TASK TO CARRY OUT: Scan the material for "Some". Copy every line it appears in.

TASK MATERIAL:
(* ===== verification/Menu.v ===== *)
(** * The command menu: kern/main/menu.c

    A line is cut into commands and a command into words, in place; the first word is looked up in
    the table of commands.  The commands on file systems call the name space of Vfs.v; the
    functions that the menu gets from other parts of the kernel are arguments of the section.
    The options are those of the configuration ASST1. *)

From S2P Require Import Prelude Libc Uio Vnode Vfs Kgets.
Import Libc Kgets.

Module Menu.

Definition MAXMENUARGS : Z := 16.
Definition PATH_MAX : Z := 1024.

(** The characters of a literal. *)
Definition bytes (s : string) : list Z := (fun c => Z.of_N (Ascii.N_of_ascii c)) <$> String.list_ascii_of_string s.

(** The interval between two times, in seconds and nanoseconds. *)
Definition getinterval (s1 ns1 s2 ns2 : Z) : Z * Z :=
  let (ns2, s2) := if decide (ns2 < ns1) then (u32 (ns2 + 1000000000), s32 (s2 - 1)) else (ns2, s2) in
  (s32 (s2 - s1), u32 (ns2 - ns1)).

(** The functions of the table of commands. *)
Inductive cmd :=
  | Cmd_mainmenu | Cmd_opsmenu | Cmd_testmenu
  | Cmd_shell | Cmd_prog | Cmd_mount | Cmd_unmount | Cmd_bootfs | Printfile | Cmd_chdir | Cmd_pwd | Cmd_sync
  | Cmd_panic | Cmd_quit
  | Catmousesem | Catmouselock | Createvehicles
  | Cmd_kheapstats
  | Arraytest | Bitmaptest | Queuetest | Malloctest | Mallocstress | Threadtest | Threadtest2 | Threadtest3 | Semtest
  | Locktest | Cvtest
  | Fstest | Readstress | Writestress | Writestress2 | Createstress.

Definition cmdtable : list (list Z * cmd) :=
  [(bytes "?", Cmd_mainmenu); (bytes "h", Cmd_mainmenu); (bytes "help", Cmd_mainmenu); (bytes "?o", Cmd_opsmenu);
   (bytes "?t", Cmd_testmenu);
   (bytes "s", Cmd_shell); (bytes "p", Cmd_prog); (bytes "mount", Cmd_mount); (bytes "unmount", Cmd_unmount);
   (bytes "bootfs", Cmd_bootfs); (bytes "pf", Printfile); (bytes "cd", Cmd_chdir); (bytes "pwd", Cmd_pwd);
   (bytes "sync", Cmd_sync); (bytes "panic", Cmd_panic); (bytes "q", Cmd_quit); (bytes "exit", Cmd_quit);
   (bytes "halt", Cmd_quit);
   (bytes "1a", Catmousesem); (bytes "1b", Catmouselock); (bytes "1c", Createvehicles);
   (bytes "kh", Cmd_kheapstats);
   (bytes "at", Arraytest); (bytes "bt", Bitmaptest); (bytes "qt", Queuetest); (bytes "km1", Malloctest);
   (bytes "km2", Mallocstress); (bytes "tt1", Threadtest); (bytes "tt2", Threadtest2); (bytes "tt3", Threadtest3);
   (bytes "sy1", Semtest);
   (bytes "sy2", Locktest); (bytes "sy3", Cvtest);
   (bytes "fs1", Fstest); (bytes "fs2", Readstress); (bytes "fs3", Writestress); (bytes "fs4", Writestress2);
   (bytes "fs5", Createstress)].

(** " \t" and ";" *)
Definition blanks : list Z := [32; 9].
Definition semicolon : list Z := [59].

(** ** Lines *)

Section menu.
(** The state of the kernel with its memory, the addresses of the literals, and the functions of the
    table. *)
Context {St : Type} (memL : lens St mem) (lit : list Z -> Z) (run : cmd -> list Z -> M St unit).

Definition in_mem {A} (m : M mem A) : M St A := zoom memL m.

(** The words of a command; [string] is the command at the first call of [strtok_r] and [NULL] after
    it. *)
Fixpoint args_loop (fuel : nat) (string context : Z) (args : list Z) : M St (list Z) :=
  match fuel with
  | O => nofuel
  | S fuel' =>
      r ← in_mem (strtok_r string (lit blanks) context);
      if decide (r.1 = 0) then mret args
      else if decide (Z.of_nat (length args) >= MAXMENUARGS) then fail E2BIG
      else args_loop fuel' 0 r.2 (args ++ [r.1])
  end.

Fixpoint find_cmd (table : list (list Z * cmd)) (name : Z) : M St (option cmd) :=
  match table with
  | [] => mret None
  | (n, c) :: table' =>
      r ← (if decide (n = []) then mret 1 else in_mem (strcmp name (lit n)));
      if decide (r = 0) then mret (Some c) else find_cmd table' name
  end.

Definition cmd_dispatch (command : Z) : M St unit :=
  n ← in_mem scan;
  args ← args_loop n command 0 [];
  match args with
  | [] => mret tt
  | name :: _ =>
      c ← find_cmd cmdtable name;
      match c with
      | Some c => run c args
      | None => fail EINVAL
      end
  end.

Fixpoint execute_loop (fuel : nat) (string context : Z) (isargs : bool) : M St unit :=
  match fuel with
  | O => nofuel
  | S fuel' =>
      r ← in_mem (strtok_r string (lit semicolon) context);
      if decide (r.1 = 0) then mret tt
      else
        result ← attempt (cmd_dispatch r.1);
        (match result with
         | inl _ => if isargs then panic else mret tt
         | inr _ => mret tt
         end) ;;
        execute_loop fuel' 0 r.2 isargs
  end.
Definition menu_execute (line : Z) (isargs : bool) : M St unit := n ← in_mem scan; execute_loop n line 0 isargs.

(** The lines of [input], until the menu waits for more; [buf] is the address of its buffer. *)
Fixpoint menu_loop (fuel : nat) (buf : Z) (input : list Z) : M St unit :=
  match fuel with
  | O => nofuel
  | S fuel' =>
      r ← in_mem (kgets input buf 64);
      match r with
      | None => mret tt
      | Some rest => menu_execute buf false ;; menu_loop fuel' buf rest
      end
  end.
Definition menu (args buf : Z) (input : list Z) : M St unit :=
  menu_execute args true ;; menu_loop (S (length input)) buf input.

End menu.

(** ** Commands *)

Section commands.
Context {W : Type} `{!Vfs.FileSystems W}.
Abbreviation kst := (mem * Vfs.vfs W)%type.
(** A path is passed to the name space by value; the code lets it overwrite the word.  The arguments:
    the literals, the start of a thread with a name and arguments, the mount function of SFS, the shutdown, the exit
    of the current thread, and the exercises and tests. *)
Context (lit : list Z -> Z) (thread_fork : Z -> list Z -> M kst unit) (sfs_domount : Z -> M W Z)
  (sys_reboot : M kst unit) (thread_exit : M kst unit) (others : cmd -> list Z -> M kst unit).

Definition kmemL : lens kst mem := Lens fst (fun m s => (m, s.2)).
Definition kvfsL : lens kst (Vfs.vfs W) := Lens snd (fun v s => (s.1, v)).

Definition string_at (p : Z) : M mem (list Z) := n ← strlen p; loads (Z.to_nat n) p.
(** The [i]th word. *)
Definition arg (args : list Z) (i : Z) : M kst Z := access (zlookup args i).

Definition common_prog (args : list Z) : M kst unit := name ← arg args 0; thread_fork name args.

Definition cmd_prog (args : list Z) : M kst unit :=
  if decide (Z.of_nat (length args) < 2) then fail EINVAL else common_prog (drop 1 args).

Definition cmd_shell (args : list Z) : M kst unit :=
  if decide (Z.of_nat (length args) <> 1) then fail EINVAL
  else args ← access (zinsert args 0 (lit (bytes "/bin/sh"))); common_prog args.

Definition cmd_chdir (args : list Z) : M kst unit :=
  if decide (Z.of_nat (length args) <> 2) then fail EINVAL
  else p ← arg args 1; path ← zoom kmemL (string_at p); zoom kvfsL (Vfs.vfs_chdir path).

Definition cmd_pwd : M kst unit := fun '(m, v) =>
  match Vfs.vfs_getcwd (v, Uio.mk_kuio (replicate (Z.to_nat (PATH_MAX + 1)) 0) PATH_MAX 0 Uio.UIO_READ) with
  | Done _ (v', ku) => (if decide (0 <= PATH_MAX - Uio.uio_resid ku <= PATH_MAX) then mret tt else undef) (m, v')
  | Fail e (v', _) => Fail e (m, v')
  | Panic => Panic | Undef => Undef | NoFuel => NoFuel
  end.

Definition cmd_sync : M kst unit := zoom kvfsL Vfs.vfs_sync.
Definition cmd_panic : M kst unit := panic.
Definition cmd_quit : M kst unit := zoom kvfsL Vfs.vfs_sync ;; _ ← attempt sys_reboot; thread_exit.

(** [if (device[strlen(device)-1]==':') device[strlen(device)-1] = 0] *)
Definition strip_colon (device : Z) : M mem unit :=
  n ← strlen device;
  c ← load (device + n - 1);
  if decide (c = 58) then n ← strlen device; store (device + n - 1) 0 else mret tt.

Definition sfs_mount (device : list Z) : M (Vfs.vfs W) unit := Vfs.vfs_mount device sfs_domount.

Definition mounttable : list (list Z * (list Z -> M (Vfs.vfs W) unit)) := [(bytes "sfs", sfs_mount)].

Fixpoint mount_loop (table : list (list Z * (list Z -> M (Vfs.vfs W) unit))) (fstype device : Z) : M kst unit :=
  match table with
  | [] => fail EINVAL
  | (n, f) :: table' =>
      r ← zoom kmemL (strcmp (lit n) fstype);
      if decide (r = 0) then name ← zoom kmemL (string_at device); zoom kvfsL (f name)
      else mount_loop table' fstype device
  end.

Definition cmd_mount (args : list Z) : M kst unit :=
  if decide (Z.of_nat (length args) <> 3) then fail EINVAL
  else
    fstype ← arg args 1;
    device ← arg args 2;
    zoom kmemL (strip_colon device) ;;
    mount_loop mounttable fstype device.

Definition on_device (f : list Z -> M (Vfs.vfs W) unit) (args : list Z) : M kst unit :=
  if decide (Z.of_nat (length args) <> 2) then fail EINVAL
  else
    device ← arg args 1;
    zoom kmemL (strip_colon device) ;;
    name ← zoom kmemL (string_at device);
    zoom kvfsL (f name).
Definition cmd_unmount : list Z -> M kst unit := on_device Vfs.vfs_unmount.
Definition cmd_bootfs : list Z -> M kst unit := on_device Vfs.vfs_setbootfs.

(** The menus and the heap statistics only print. *)
Definition run (c : cmd) (args : list Z) : M kst unit :=
  match c with
  | Cmd_mainmenu | Cmd_opsmenu | Cmd_testmenu | Cmd_kheapstats => mret tt
  | Cmd_shell => cmd_shell args
  | Cmd_prog => cmd_prog args
  | Cmd_mount => cmd_mount args
  | Cmd_unmount => cmd_unmount args
  | Cmd_bootfs => cmd_bootfs args
  | Cmd_chdir => cmd_chdir args
  | Cmd_pwd => cmd_pwd
  | Cmd_sync => cmd_sync
  | Cmd_panic => cmd_panic
  | Cmd_quit => cmd_quit
  | _ => others c args
  end.

End commands.

End Menu.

TASK SOLUTION:
      if decide (r = 0) then mret (Some c) else find_cmd table' name
      | Some c => run c args
      | Some rest => menu_execute buf false ;; menu_loop fuel' buf rest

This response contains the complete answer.